[Exercise prompt]
Find "if 32 <? CBS_len" and "chain_certified (g_chain (h_config" in the records below. Copy the lines holding them and every line between, exactly, and no others.

----- Listed entries

(** ALPN: the protocols, with their lengths, as far as an array of 128 bytes goes. *)
Fixpoint alpn_protocols (fuel : nat) (proto_list : cbs) (done : list Z) : list Z :=
  match fuel with
  | O => done
  | S fuel =>
    if (CBS_len proto_list <=? 0) || (126 <=? Z.of_nat (length done)) then done else
    match opssl_cbs_get_u8_length_prefixed proto_list with
    | (None, _) => done
    | (Some proto, proto_list) =>
      let plen := CBS_len proto in
      if (plen =? 0) || (128 <? Z.of_nat (length done) + 1 + plen) then done
      else alpn_protocols fuel proto_list (done ++ plen :: content proto)
    end
  end.

(** psk_key_exchange_modes: whether psk_dhe_ke (1) is among them. *)
Fixpoint has_dhe_ke (fuel : nat) (modes : cbs) : bool :=
  match fuel with
  | O => false
  | S fuel =>
    match opssl_cbs_get_u8 modes with
    | (Some mode, modes) => (mode =? 1) || has_dhe_ke fuel modes
    | (None, _) => false
    end
  end.

(** pre_shared_key: the first identity and the first binder. *)
Definition parse_psk_extension (ext_data : cbs) : M unit :=
  match cbs_bind opssl_cbs_get_u16_length_prefixed (fun i => cbs_bind opssl_cbs_get_u16_length_prefixed (fun b c => (Some (i, b), c))) ext_data with
  | (None, _) => ret tt
  | (Some (identities, binders), _) =>
    (match cbs_bind opssl_cbs_get_u16_length_prefixed (fun i => cbs_bind opssl_cbs_get_u32 (fun _ c => (Some i, c))) identities with
     | (Some ident, _) =>
       if (0 <? CBS_len ident) && (CBS_len ident <=? 1024)
       then mod_psk (fun p => mk_psk (p_psk p) (content ident) (p_has p) true (p_accepted p) (p_dhe_ke p) (p_binder p)) else ret tt
     | (None, _) => ret tt
     end) ;;;
    match opssl_cbs_get_u8_length_prefixed binders with
    | (Some binder, _) =>
      if (0 <? CBS_len binder) && (CBS_len binder <=? 48)
      then mod_psk (fun p => mk_psk (p_psk p) (p_ticket p) (p_has p) (p_offered p) (p_accepted p) (p_dhe_ke p) (content binder)) else ret tt
    | (None, _) => ret tt
    end
  end.

(** One extension of a ClientHello. *)
Definition client_hello_extension (ext_type : Z) (ext_data : cbs) : M (option unit) :=
  if ext_type =? EXT_KEY_SHARE then tls13_parse_key_share_extension ext_data else
  (if ext_type =? EXT_SERVER_NAME then
     match opssl_cbs_get_u16_length_prefixed ext_data with
     | (Some l, _) => match find_sni (Z.to_nat (CBS_len l)) l with Some n => mod_config (set_sni n) | None => ret tt end
     | (None, _) => ret tt
     end
   else if ext_type =? EXT_ALPN then
     match opssl_cbs_get_u16_length_prefixed ext_data with
     | (Some l, _) => mod_peer (set_alpn_client (alpn_protocols (Z.to_nat (CBS_len l)) l []))
     | (None, _) => ret tt
     end
   else if ext_type =? EXT_STATUS_REQUEST then mod_peer (fun r => set_wants true (r_sct_requested r) (r_early_offered r) (r_post_auth r) r)
   else if ext_type =? EXT_SIGNED_CERT_TIMESTAMP then mod_peer (fun r => set_wants (r_ocsp_requested r) true (r_early_offered r) (r_post_auth r) r)
   else if ext_type =? EXT_POST_HANDSHAKE_AUTH then mod_peer (fun r => set_wants (r_ocsp_requested r) (r_sct_requested r) (r_early_offered r) true r)
   else if ext_type =? EXT_EARLY_DATA then mod_peer (fun r => set_wants (r_ocsp_requested r) (r_sct_requested r) true (r_post_auth r) r)
   else if ext_type =? EXT_PSK_KEY_EXCHANGE_MODES then
     match opssl_cbs_get_u8_length_prefixed ext_data with
     | (Some modes, _) =>
       if has_dhe_ke (Z.to_nat (CBS_len modes)) modes
       then mod_psk (fun p => mk_psk (p_psk p) (p_ticket p) (p_has p) (p_offered p) (p_accepted p) true (p_binder p)) else ret tt
     | (None, _) => ret tt
     end
   else if ext_type =? EXT_PRE_SHARED_KEY then parse_psk_extension ext_data
   else ret tt) ;;;
  ret (Some tt).

(** Type and data of the next extension. *)
Definition next_extension : parser (Z * cbs) :=
  cbs_bind opssl_cbs_get_u16 (fun t => cbs_bind opssl_cbs_get_u16_length_prefixed (fun d c => (Some (t, d), c))).

(** [while (CBS_len(&extensions) > 0)]; an extension takes four bytes at least. *)
Fixpoint each_extension (fuel : nat) (f : Z -> cbs -> M (option unit)) (extensions : cbs) : M (option unit) :=
  if CBS_len extensions <=? 0 then ret (Some tt) else
  match fuel with
  | O => ub
  | S fuel =>
    match next_extension extensions with
    | (None, _) => ret None
    | (Some (ext_type, ext_data), extensions) =>
      _ <- f ext_type ext_data or ret None ;;
      each_extension fuel f extensions
    end
  end.

(** The fields of a ClientHello. *)
Definition client_hello_fields : parser (cbs * cbs * cbs * cbs) :=
  cbs_bind opssl_cbs_get_u16 (fun _ => cbs_bind (opssl_cbs_get_bytes 32) (fun random => cbs_bind opssl_cbs_get_u8_length_prefixed (fun session_id =>
  cbs_bind opssl_cbs_get_u16_length_prefixed (fun suites => cbs_bind opssl_cbs_get_u8_length_prefixed (fun _ =>
  cbs_bind opssl_cbs_get_u16_length_prefixed (fun extensions c => (Some (random, session_id, suites, extensions), c))))))).

(** A session id of more than 32 bytes is refused after its length is stored. *)
Definition tls13_parse_client_hello (msg : cbs) : M (option unit) :=
  match client_hello_fields msg with
  | (None, _) => ret None
  | (Some (random, session_id, suites, extensions), _) =>
    modify (set_crandom (content random)) ;;;
    if 32 <? CBS_len session_id then ret None else
    mod_peer (set_session_id (content session_id)) ;;;
    match tls13_select_cipher_suite suites with
    | None => ret None
    | Some cipher =>
      tls13_set_hash_for_cipher cipher ;;;
      init_transcript ;;;
      each_extension (Z.to_nat (CBS_len extensions)) client_hello_extension extensions
    end
  end.

(* ------------------------------------------------------------------ *)
(** * The messages of a server *)

(** The builders of [tls13_build_server_hello]: [out] is 0, [msg] 1, [extensions]
    2, [ext_data] 3, [ks_ext] 4, [ks_entry] 5, [psk_ext] 6. *)
Definition server_hello_ops (h : hs) : list bop :=
  let sid := r_session_id (h_peer h) in
  [Put 0 [TLS13_MSG_SERVER_HELLO]; Open 0 3 1; Put 1 (u16_of 0x0303); Put 1 (h_srandom h); Put 1 [u8 (Z.of_nat (length sid))]] ++
  (if (0 <? length sid)%nat then [Put 1 sid] else []) ++
  [Put 1 (u16_of (h_cipher h)); Put 1 [0]; Open 1 2 2;
   Put 2 (u16_of EXT_SUPPORTED_VERSIONS); Open 2 2 3; Put 3 (u16_of 0x0304);
   Put 2 (u16_of EXT_KEY_SHARE); Open 2 2 4; Put 4 (u16_of (k_group (h_kex h))); Open 4 2 5; Put 5 (k_pub (h_kex h))] ++
  (if p_accepted (h_psk h) then [Put 2 (u16_of EXT_PRE_SHARED_KEY); Open 2 2 6; Put 6 (u16_of 0); Flush 2] else []).
Lemma exchange_ok (L : PkiLaws) hc hsv cr x1 x2 sr x3 xpub spub shared e256 p256 t1 t2 t3 t4 cap :
  client_ready hc -> server_ready hsv -> creds_ok (g_chain (h_config hsv)) (g_sign_key (h_config hsv)) ->
  chain_certified (g_chain (h_config hsv)) (g_sign_key (h_config hsv)) ->
  (32 <= length cr)%nat -> (32 <= length x1)%nat -> (32 <= length sr)%nat -> (32 <= length x3)%nat ->
  key_exchange x1 x3 xpub spub shared ->
  opssl_ecdh_keygen OPSSL_CURVE_P256 x2 = Some e256 -> opssl_ecdh_get_public e256 = Some p256 -> 8192 <= cap <= 2 ^ 62 ->
  exists ch sh flight fin hc' hsv',
    handshake_run cr x1 x2 sr x3 t1 t2 t3 t4 cap hc hsv =
      Some ([(OPSSL_OK, 0%nat, ch); (OPSSL_OK, length ch, sh); (OPSSL_OK, 0%nat, []); (OPSSL_OK, 0%nat, flight);
             (OPSSL_OK, length sh, []); (OPSSL_OK, length flight, fin); (OPSSL_OK, length fin, [])], hc', hsv') /\
    completed shared (ch ++ sh) (ch ++ sh ++ flight) (ch ++ sh ++ flight ++ fin) hc' /\
    completed shared (ch ++ sh) (ch ++ sh ++ flight) (ch ++ sh ++ flight ++ fin) hsv' /\ received (g_chain (h_config hsv)) hc'.
Proof.
  intros Hc Hs Hok Hcert L1 L2 L3 L4 [Hx Hy E1 E2] He Hp Hcap. assert (length (take 32 x1) = 32%nat) as T1 by (rewrite length_take; lia). assert (length (take 32 x3) = 32%nat) as T3 by (rewrite length_take; lia).
  pose proof (x25519_length _ _ _ T1 Hx) as Lx. pose proof (x25519_length _ _ _ T3 Hy) as Ly. pose proof (x25519_length _ _ _ T1 E1) as Ls.
  pose proof (p256_public_length _ _ _ He Hp) as Lp.
  assert (client_keys cr x1 x2 xpub p256 e256) as Kc by (by constructor). assert (server_keys sr x3 xpub spub shared) as Ks by (by constructor).
  set (chain := g_chain (h_config hsv)) in *. set (key := g_sign_key (h_config hsv)) in *.
  set (ch := client_hello_msg (take 32 cr) xpub p256). set (sh := server_hello_of sr spub). set (T := ch ++ sh).
  set (flight := flight_of chain key shared T). set (fin := client_finished_msg shared T (T ++ flight)).
  destruct (client_start_ok junk hfuel hjunk Hfuel Hjunk hc cr x1 x2 xpub p256 e256 [] cap Hc Kc ltac:(lia)) as (hc1 & R1 & Sc). fold ch in R1, Sc.
  destruct (server_hello_ok junk hfuel hjunk Hfuel Hjunk hsv (take 32 cr) xpub p256 t1 sr x3 spub shared cap Hs ltac:(rewrite length_take; lia) Lx Lp Ks ltac:(lia)) as (hs1 & R2 & Ss).
  fold ch sh in R2, Ss. fold T chain key in Ss.
  destruct (server_bump_ok junk hfuel hjunk hs1 T shared chain key [] cap Ss) as (hs2 & R3 & Ss2).
  destruct (server_flight_ok junk hfuel hjunk Hfuel Hjunk hs2 T shared chain key [] cap Ss2 Hok ltac:(lia)) as (hs3 & R4 & Ss3). fold flight in R4, Ss3.
  destruct (client_server_hello_ok junk hfuel hjunk Hfuel Hjunk hc1 ch _ xpub sr spub shared t2 cap Sc L3 Ly Ls E1) as (hc2 & R5 & Sc2). fold sh in R5, Sc2. fold T in Sc2.
  destruct (client_flight_ok hc2 T shared chain key t3 cap Sc2 Hok Hcert ltac:(lia)) as (hc3 & R6 & Sc3 & Hrec). fold flight in R6, Sc3. fold fin in R6, Sc3.
  destruct (server_finish_ok hs3 T (T ++ flight) shared t4 cap Ss3) as (hs4 & R7 & Ss4). fold fin in R7, Ss4.
  exists ch, sh, flight, fin, hc3, hs4. split.
  { unfold handshake_run. rewrite R1. cbn [mbind option_bind]. rewrite R2. cbn [mbind option_bind]. rewrite R3. cbn [mbind option_bind]. rewrite R4. cbn [mbind option_bind].
    rewrite R5. cbn [mbind option_bind]. rewrite R6. cbn [mbind option_bind]. rewrite R7. reflexivity. }
  assert (T ++ flight = ch ++ sh ++ flight) as ET by (unfold T; by rewrite <- app_assoc).
  assert ((T ++ flight) ++ fin = ch ++ sh ++ flight ++ fin) as ET2 by (unfold T; by rewrite <- !app_assoc).
  rewrite app_assoc in Sc3. rewrite ET2, ET in Sc3, Ss4. fold T. split; [exact Sc3 | split; [exact Ss4 | exact Hrec]].
Qed.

----------

[Expected output]
    if 32 <? CBS_len session_id then ret None else
    mod_peer (set_session_id (content session_id)) ;;;
    match tls13_select_cipher_suite suites with
    | None => ret None
    | Some cipher =>
      tls13_set_hash_for_cipher cipher ;;;
      init_transcript ;;;
      each_extension (Z.to_nat (CBS_len extensions)) client_hello_extension extensions
    end
  end.

(* ------------------------------------------------------------------ *)
(** * The messages of a server *)

(** The builders of [tls13_build_server_hello]: [out] is 0, [msg] 1, [extensions]
    2, [ext_data] 3, [ks_ext] 4, [ks_entry] 5, [psk_ext] 6. *)
Definition server_hello_ops (h : hs) : list bop :=
  let sid := r_session_id (h_peer h) in
  [Put 0 [TLS13_MSG_SERVER_HELLO]; Open 0 3 1; Put 1 (u16_of 0x0303); Put 1 (h_srandom h); Put 1 [u8 (Z.of_nat (length sid))]] ++
  (if (0 <? length sid)%nat then [Put 1 sid] else []) ++
  [Put 1 (u16_of (h_cipher h)); Put 1 [0]; Open 1 2 2;
   Put 2 (u16_of EXT_SUPPORTED_VERSIONS); Open 2 2 3; Put 3 (u16_of 0x0304);
   Put 2 (u16_of EXT_KEY_SHARE); Open 2 2 4; Put 4 (u16_of (k_group (h_kex h))); Open 4 2 5; Put 5 (k_pub (h_kex h))] ++
  (if p_accepted (h_psk h) then [Put 2 (u16_of EXT_PRE_SHARED_KEY); Open 2 2 6; Put 6 (u16_of 0); Flush 2] else []).
Lemma exchange_ok (L : PkiLaws) hc hsv cr x1 x2 sr x3 xpub spub shared e256 p256 t1 t2 t3 t4 cap :
  client_ready hc -> server_ready hsv -> creds_ok (g_chain (h_config hsv)) (g_sign_key (h_config hsv)) ->
  chain_certified (g_chain (h_config hsv)) (g_sign_key (h_config hsv)) ->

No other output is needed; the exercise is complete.